Aim The ultrasound biomicroscope (UBM) can accurately locate an extraocular muscle (EOM) insertion. The authors compared the accuracy of the Sonomed UBM (SUBM), a new ‘wide-field ultrasound biomicroscope’, with the older model Humphrey UBM (HUBM) in localising EOM insertions and compared their ranges of detection of muscle insertions.

Methods Prospective, double-masked, observational study of 27 patients undergoing primary (n=40 muscles) or repeat (n=10 muscles) horizontal or vertical rectus muscle surgery. EOM insertional distances were measured with SUBM, and then intraoperatively with callipers. A Bland–Altman analysis and intraclass correlation coefficient were used to compare the SUBM and surgical data.

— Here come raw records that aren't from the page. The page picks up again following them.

(** The reference, after the comments of [DriverSaveBuildState]: what the next
    build is to find under a guid. A node of this build that got as far as its
    signature is recorded as it is now; one that did not keeps its old record, if
    its output files and auxiliary output files agree with it; a node of the DAG
    outside this build keeps its old result and signature under its current file
    names; all else goes. *)
Definition wanted (guid : HashDigest) : option NodeStateData :=
  match list_find (fun g => g = guid) (dag_NodeGuids dag) with
  | None => None
  | Some (i, _) =>
      match dag_NodeData dag !! i with
      | None => None
      | Some nd =>
          match list_find (fun n => ns_MmapData n = Z.of_nat i) nodes, old_state (Some old) guid with
          | Some (_, n), o => if is_saved n then Some (new_record n nd) else match o with Some o => if agrees o nd then Some o else None | None => None end
          | None, Some o => Some (renamed o nd)
          | None, None => None
          end
      end
  end.

(** No node under this guid lost its signature and changed its files at once. *)
Definition unchanged (guid : HashDigest) : Prop :=
  forall n nd o, n ∈ nodes -> is_saved n = false -> dag_NodeGuids dag !!z ns_MmapData n = Some guid ->
  dag_NodeData dag !!z ns_MmapData n = Some nd -> old_state (Some old) guid = Some o -> agrees o nd = true.

(** What the code does: the old record of a node without a signature is kept
    whatever files it is for. *)
Definition kept (guid : HashDigest) : option NodeStateData :=
  match list_find (fun g => g = guid) (dag_NodeGuids dag) with
  | None => None
  | Some (i, _) =>
      match dag_NodeData dag !! i with
      | None => None
      | Some nd =>
          match list_find (fun n => ns_MmapData n = Z.of_nat i) nodes with
          | Some (_, n) => if is_saved n then Some (new_record n nd) else old_state (Some old) guid
          | None => match old_state (Some old) guid with Some o => Some (renamed o nd) | None => None end
          end
      end
  end.

Lemma kept_wanted guid : unchanged guid -> kept guid = wanted guid.
Proof.
  intros Hu. unfold kept, wanted. destruct (list_find _ (dag_NodeGuids dag)) as [[i g]|] eqn:Eg; [|done].
  apply list_find_Some in Eg as (Hg & -> & _). destruct (dag_NodeData dag !! i) as [nd|] eqn:Ed; [|done].
  destruct (list_find _ nodes) as [[j n]|] eqn:En; [|by destruct (old_state _ _)]. apply list_find_Some in En as (Hn & Ei & _).
  destruct (is_saved n) eqn:Es; [done|]. destruct (old_state (Some old) guid) as [o|] eqn:Eo; [|done]. cbn.
  by rewrite (Hu n nd o (list_elem_of_lookup_2 _ _ _ Hn) Es) by (rewrite ?Ei, ?zlookup_nat; done).
Qed.
(** ** Tokens *)

(** A token was fetched: nothing below the cursor has changed, and but for an
    error the text ahead is as before, shorter unless at its end. *)
Record fetched (s : JsonLexerState) (rest : cstr) (s' : JsonLexerState) (l : JsonLexeme) (rest' : cstr) : Prop := {
  ft_view : view (jl_Buffer s') (jl_Cursor s') rest';
  ft_pos : jl_Cursor s <= jl_Cursor s';
  ft_shorter : (length rest' <= length rest)%nat;
  ft_progress : l = LexEof \/ (length rest' < length rest)%nat;
  ft_below : take (Z.to_nat (jl_Cursor s)) (jl_Buffer s') = take (Z.to_nat (jl_Cursor s)) (jl_Buffer s);
  ft_size : length (jl_Buffer s') = length (jl_Buffer s);
  ft_lexeme : jl_Lexeme s' = jl_Lexeme s }.

Lemma number_fetched s rest : view (jl_Buffer s) (jl_Cursor s) rest ->
  (GetNumberLexeme s).2 = LexError \/ exists n rest', (GetNumberLexeme s).2 = LexNumber n /\ fetched s rest (GetNumberLexeme s).1 (LexNumber n) rest'.
Proof.
  intros Hv. unfold GetNumberLexeme. rewrite (vw_text _ _ _ Hv). destruct (strtod (rest ++ [NUL])) as [[n r]|] eqn:E; [|by left].
  right. apply strtod_progresses in E as (c & p & E & Hp). destruct (consumes_view _ _ _ r Hv) as (rest' & -> & Hv' & Hl).
  { exists (c :: p). split; [done|done]. }
  exists n, rest'. split; [done|]. assert (Hlen : (length rest = S (length p + length rest'))%nat).
  { assert (El : length (rest ++ [NUL]) = length (c :: p ++ rest' ++ [NUL])) by (by rewrite E). cbn in El. rewrite !length_app in El. cbn in El. lia. }
  split; cbn [fst jl_Buffer jl_Cursor with_cursor jl_Lexeme]; try done; lia || (right; lia).
Qed.

Lemma literal_fetched s rest : view (jl_Buffer s) (jl_Cursor s) rest ->
  (GetLiteralLexeme s).2 = LexError \/
  exists l rest', (GetLiteralLexeme s).2 = l /\ (l = LexNull \/ exists b, l = LexBoolean b) /\ fetched s rest (GetLiteralLexeme s).1 l rest'.
Proof.
  intros Hv. unfold GetLiteralLexeme. rewrite (vw_text _ _ _ Hv). set (k := zlen (span isalnum (rest ++ [NUL])).1).
  assert (Hgo : 0 < k -> exists rest', (length rest' < length rest)%nat /\ view (jl_Buffer s) (jl_Cursor s + k) rest').
  { intros Hk. destruct (consumes_view _ _ _ (span isalnum (rest ++ [NUL])).2 Hv) as (rest' & E & Hv' & Hl); [by apply span_consumes|].
    assert (Ek : k = zlen (rest ++ [NUL]) - zlen (span isalnum (rest ++ [NUL])).2).
    { unfold k. assert (Hx : forall t, (length (span isalnum t).1 + length (span isalnum t).2 = length t)%nat); [|specialize (Hx (rest ++ [NUL])); lia].
      induction t as [|c t IH]; cbn; [done|]. destruct (isalnum c); [|done]. destruct (span isalnum t). cbn in *. lia. }
    exists rest'. rewrite Ek. split; [|done]. rewrite E in Ek. rewrite !length_app in Ek. cbn in Ek. lia. }
  assert (Hf : forall l, 0 < k -> l <> LexEof -> exists rest', fetched s rest (with_cursor (jl_Cursor s + k) s) l rest').
  { intros l Hk Hl. destruct (Hgo Hk) as (rest' & Hlt & Hv'). exists rest'.
    split; cbn [jl_Buffer jl_Cursor with_cursor jl_Lexeme]; try done; try lia. }
  destruct ((4 =? k) && _) eqn:E1; [|destruct ((4 =? k) && strneq 4 "null" _) eqn:E2; [|destruct ((5 =? k) && _) eqn:E3; [|by left]]]; right.
  - apply andb_true_iff in E1 as [Ek%Z.eqb_eq _]. destruct (Hf (LexBoolean true)) as [rest' Hr]; [lia|done|]. exists (LexBoolean true), rest'. eauto.
  - apply andb_true_iff in E2 as [Ek%Z.eqb_eq _]. destruct (Hf LexNull) as [rest' Hr]; [lia|done|]. exists LexNull, rest'. eauto.
  - apply andb_true_iff in E3 as [Ek%Z.eqb_eq _]. destruct (Hf (LexBoolean false)) as [rest' Hr]; [lia|done|]. exists (LexBoolean false), rest'. eauto.
Qed.
(* ===== verification/JsonWriter.v ===== *)
(** * The JSON writer

    LuaJsonWriter.cpp: what the Lua front end hands to the DAG generator is
    written through this object, one call per value. [number2str] is what
    [lua_number2str] prints for a number. The file is the list of bytes
    written to it. *)

From S2P Require Import Prelude CType JsonParse JsonThms.

(** ** The buffered file *)

Record BufferedWriter : Type := mkBW { bw_Buffer : cstr; bw_File : cstr }.

Definition kBufferSize : Z := 8192.

Definition BufferedWriterInit : BufferedWriter := mkBW [] [].

Definition BufferedWriterFlush (w : BufferedWriter) : BufferedWriter := mkBW [] (bw_File w ++ bw_Buffer w).

Definition BufferedWriterAppend (ch : ascii) (w : BufferedWriter) : BufferedWriter :=
  let w := if zlen (bw_Buffer w) =? kBufferSize then BufferedWriterFlush w else w in
  mkBW (bw_Buffer w ++ [ch]) (bw_File w).

Definition BufferedWriterAppendString (str : cstr) (w : BufferedWriter) : BufferedWriter :=
  foldl (fun w c => BufferedWriterAppend c w) w (until_nul str).

(** ** Strings *)

(** Set up by [LuaJsonNativeOpen]. *)
Definition s_EscapeTable : list ascii :=
  zinsert 10 "n"%char (zinsert 13 "r"%char (zinsert 9 "t"%char (zinsert 11 "v"%char (zinsert 12 "f"%char
  (zinsert 92 "\"%char (zinsert 34 "034"%char (replicate 256 NUL))))))).

(** [s_EscapeTable[(uint32_t) ch]], [ch] being a signed char. *)
Definition escape_code (ch : ascii) : res ascii := of_opt (s_EscapeTable !!z u32 (schar ch)).

Definition write_escaped (w : BufferedWriter) (ch : ascii) : res BufferedWriter :=
  code ← escape_code ch;
  OK (if Ascii.eqb code NUL then BufferedWriterAppend ch w
      else BufferedWriterAppend code (BufferedWriterAppend "\"%char w)).

Definition WriteEscapedString (str : cstr) (w : BufferedWriter) : res BufferedWriter :=
  w ← foldM write_escaped (BufferedWriterAppend "034"%char w) str;
  OK (BufferedWriterAppend "034"%char w).

(** ** The writer *)

Record LuaJsonWriter : Type := mkJW { jw_FirstElem : bool; jw_Writer : BufferedWriter }.

Definition LuaJsonWriterNew : LuaJsonWriter := mkJW true BufferedWriterInit.

Definition WriteComma (self : LuaJsonWriter) : LuaJsonWriter :=
  if jw_FirstElem self then mkJW false (jw_Writer self)
  else mkJW false (BufferedWriterAppend ","%char (jw_Writer self)).

Definition WriteCommon (name : option cstr) (self : LuaJsonWriter) : res LuaJsonWriter :=
  let self := WriteComma self in
  match name with
  | None => OK self
  | Some str => w ← WriteEscapedString str (jw_Writer self); OK (mkJW (jw_FirstElem self) (BufferedWriterAppend ":"%char w))
  end.

Definition with_writer (f : BufferedWriter -> BufferedWriter) (self : LuaJsonWriter) : LuaJsonWriter :=
  mkJW (jw_FirstElem self) (f (jw_Writer self)).

Definition LuaJsonWriteBool (value : bool) (name : option cstr) (self : LuaJsonWriter) : res LuaJsonWriter :=
  self ← WriteCommon name self;
  OK (with_writer (BufferedWriterAppendString (if value then "true" else "false")) self).

Definition LuaJsonWriteString (value : cstr) (name : option cstr) (self : LuaJsonWriter) : res LuaJsonWriter :=
  self ← WriteCommon name self;
  w ← WriteEscapedString value (jw_Writer self);
  OK (mkJW (jw_FirstElem self) w).

Definition begin_with (c : ascii) (name : option cstr) (self : LuaJsonWriter) : res LuaJsonWriter :=
  self ← WriteCommon name self;
  OK (mkJW true (BufferedWriterAppend c (jw_Writer self))).

Definition end_with (c : ascii) (self : LuaJsonWriter) : LuaJsonWriter := mkJW false (BufferedWriterAppend c (jw_Writer self)).

Definition LuaJsonBeginObject : option cstr -> LuaJsonWriter -> res LuaJsonWriter := begin_with "{"%char.
Definition LuaJsonEndObject : LuaJsonWriter -> LuaJsonWriter := end_with "}"%char.
Definition LuaJsonBeginArray : option cstr -> LuaJsonWriter -> res LuaJsonWriter := begin_with "["%char.
Definition LuaJsonEndArray : LuaJsonWriter -> LuaJsonWriter := end_with "]"%char.

(** [LuaJsonGc], also [close]: what is in the file when it is closed. *)
Definition LuaJsonGc (self : LuaJsonWriter) : cstr := bw_File (BufferedWriterFlush (jw_Writer self)).

Section Numbers.
Context (number2str : number -> cstr).

Definition LuaJsonWriteNumber (num : number) (name : option cstr) (self : LuaJsonWriter) : res LuaJsonWriter :=
  self ← WriteCommon name self;
  OK (with_writer (BufferedWriterAppendString (number2str num)) self).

Results For all muscles, the differences between SUBM and surgery measurements were less than 1.0 mm. The mean of the SUBM insertion distances was 6.67 mm (SD 1.65 mm) versus 6.7 mm (SD 1.6 mm) at surgery. The intraclass correlation coefficient showed ‘excellent’ correlation between the two sets of data and was higher than that reported with HUBM. The image quality with the SUBM was superior to the HUBM, and its range of field was much larger (14×18 mm vs 5×6 mm).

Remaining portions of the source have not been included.